Exercise brief: Repeat nothing but the lines below running from the one containing "set (w4 := mkWorld" to the one containing "by rewrite Ht3.". Keep both end lines.

Stored entries:
(** X12. [JWTAuthTransport.RoundTrip] reads the clock twice, once for
    the time of issue and once more for the expiry, which is 59 seconds
    after the second reading; the token is signed over the issuer, these
    two times and the hash of the canonical request of the method and URL
    of the request.  When signing succeeds, one request is forwarded, a
    clone whose [Authorization] header is [JWT] and the token; when it
    fails, nothing is forwarded and the error is returned. *)
Theorem JWT_RoundTrip_token (t : JWTAuthTransport) (req : loc) (w : world)
    (rv : Request) (u : url.URL) :
  heap w !! req = Some (RequestCell rv) ->
  heap w !! URL rv = Some (URLCell u) ->
  well_formed (heap w) req ->
  exists r2 w',
    ticks w' = S (S (ticks w))
    /\ request_header (heap w') req = request_header (heap w) req
    /\ match jwt_SignedString (Issuer t) (time_Now net (ticks w))
               (time_Now net (S (ticks w)) + 59)
               (sha256_hex (canonicalizeRequest (Method rv) u)) (Secret t) with
       | Some jwtStr =>
           JWT_RoundTrip net t req w
           = (Return (transport net (JWT_Transport t) (heap w') r2), w')
           /\ calls w' = calls w ++ [Forward r2]
           /\ request_header (heap w') r2
              = http.Set_ (request_header (heap w) req) "Authorization"
                  ("JWT " +:+ jwtStr)
       | None =>
           JWT_RoundTrip net t req w
           = (Return (inr (errors_Wrap (LibraryError "jwt") "jwtAuth: error signing JWT")),
              w')
           /\ calls w' = calls w
       end.
Proof.
  intros Hreq Hu Hwf. pose proof Hwf as (rv' & u' & Hreq' & _ & Hhdr).
  assert (rv' = rv) as -> by congruence.
  destruct (cloneRequest_owns w req rv Hreq Hhdr)
    as (r2 & h2 & w1 & Hclone & Ho1 & Hc1 & Ht1 & Hh1).
  pose proof Ho1 as (Hframe & _ & _ & Hr2 & _).
  set (w2 := mkWorld (heap w1) (calls w1) (S (S (ticks w)))).
  assert (Hrun : JWT_RoundTrip net t req w
                 = match jwt_SignedString (Issuer t) (time_Now net (ticks w))
                           (time_Now net (S (ticks w)) + 59)
                           (sha256_hex (canonicalizeRequest (Method rv) u)) (Secret t) with
                   | Some jwtStr =>
                       (Header_Set (Some h2) "Authorization" ("JWT " +:+ jwtStr);;
                        forward (transport net (JWT_Transport t)) r2) w2
                   | None =>
                       (Return (inr (errors_Wrap (LibraryError "jwt")
                                       "jwtAuth: error signing JWT")), w2)
                   end).
  { unfold JWT_RoundTrip. unfold mbind at 1, St_bind at 1. rewrite Hclone.
    unfold load_Request, load_URL, now_Unix.
    unfold mbind at 1, St_bind at 1. rewrite (Hframe _ _ Hreq).
    unfold mbind at 1, St_bind at 1. rewrite Hr2.
    unfold mbind at 1, St_bind at 1. cbn [URL]. rewrite (Hframe _ _ Hu).
    unfold mbind at 1, St_bind at 1. unfold mbind at 1, St_bind at 1.
    cbn [heap calls ticks Header]. unfold createQueryStringHash. rewrite Ht1.
    by destruct (jwt_SignedString _ _ _ _ _). }
  rewrite Hrun. clear Hrun.
  assert (Ho2 : owns (heap w) rv r2 h2 w2) by (by apply (owns_heap _ _ _ _ w1)).
  destruct (jwt_SignedString _ _ _ _ _) as [jwtStr|].
  - destruct (Header_Set_owns (heap w) rv r2 h2 w2 "Authorization"
                ("JWT " +:+ jwtStr) Ho2) as (w3 & Hset & Ho3 & Hc3 & Ht3 & Hh3).
    set (w4 := mkWorld (heap w3) (calls w3 ++ [Forward r2]) (ticks w3)).
    assert (Ho4 : owns (heap w) rv r2 h2 w4) by (by apply (owns_heap _ _ _ _ w3)).
    destruct (owns_request_header _ _ req _ _ _ Hreq Ho4) as [E1 E2].
    exists r2, w4. split_and!.
    + unfold w4. cbn [ticks]. by rewrite Ht3.
    + apply request_header_frame; [|done]. by destruct Ho4.
    + unfold mbind at 1, St_bind at 1. rewrite Hset. by rewrite forward_run.
    + unfold w4. cbn [calls]. rewrite Hc3. unfold w2. cbn [calls]. by rewrite Hc1.
    + rewrite E1, E2. unfold w4. cbn [heap]. rewrite Hh3. unfold w2. cbn [heap].
      by rewrite Hh1.
  - exists r2, w2. split_and!; [done| |done|done].
    apply request_header_frame; [|done]. by destruct Ho2.
Qed.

Task result:
    set (w4 := mkWorld (heap w3) (calls w3 ++ [Forward r2]) (ticks w3)).
    assert (Ho4 : owns (heap w) rv r2 h2 w4) by (by apply (owns_heap _ _ _ _ w3)).
    destruct (owns_request_header _ _ req _ _ _ Hreq Ho4) as [E1 E2].
    exists r2, w4. split_and!.
    + unfold w4. cbn [ticks]. by rewrite Ht3.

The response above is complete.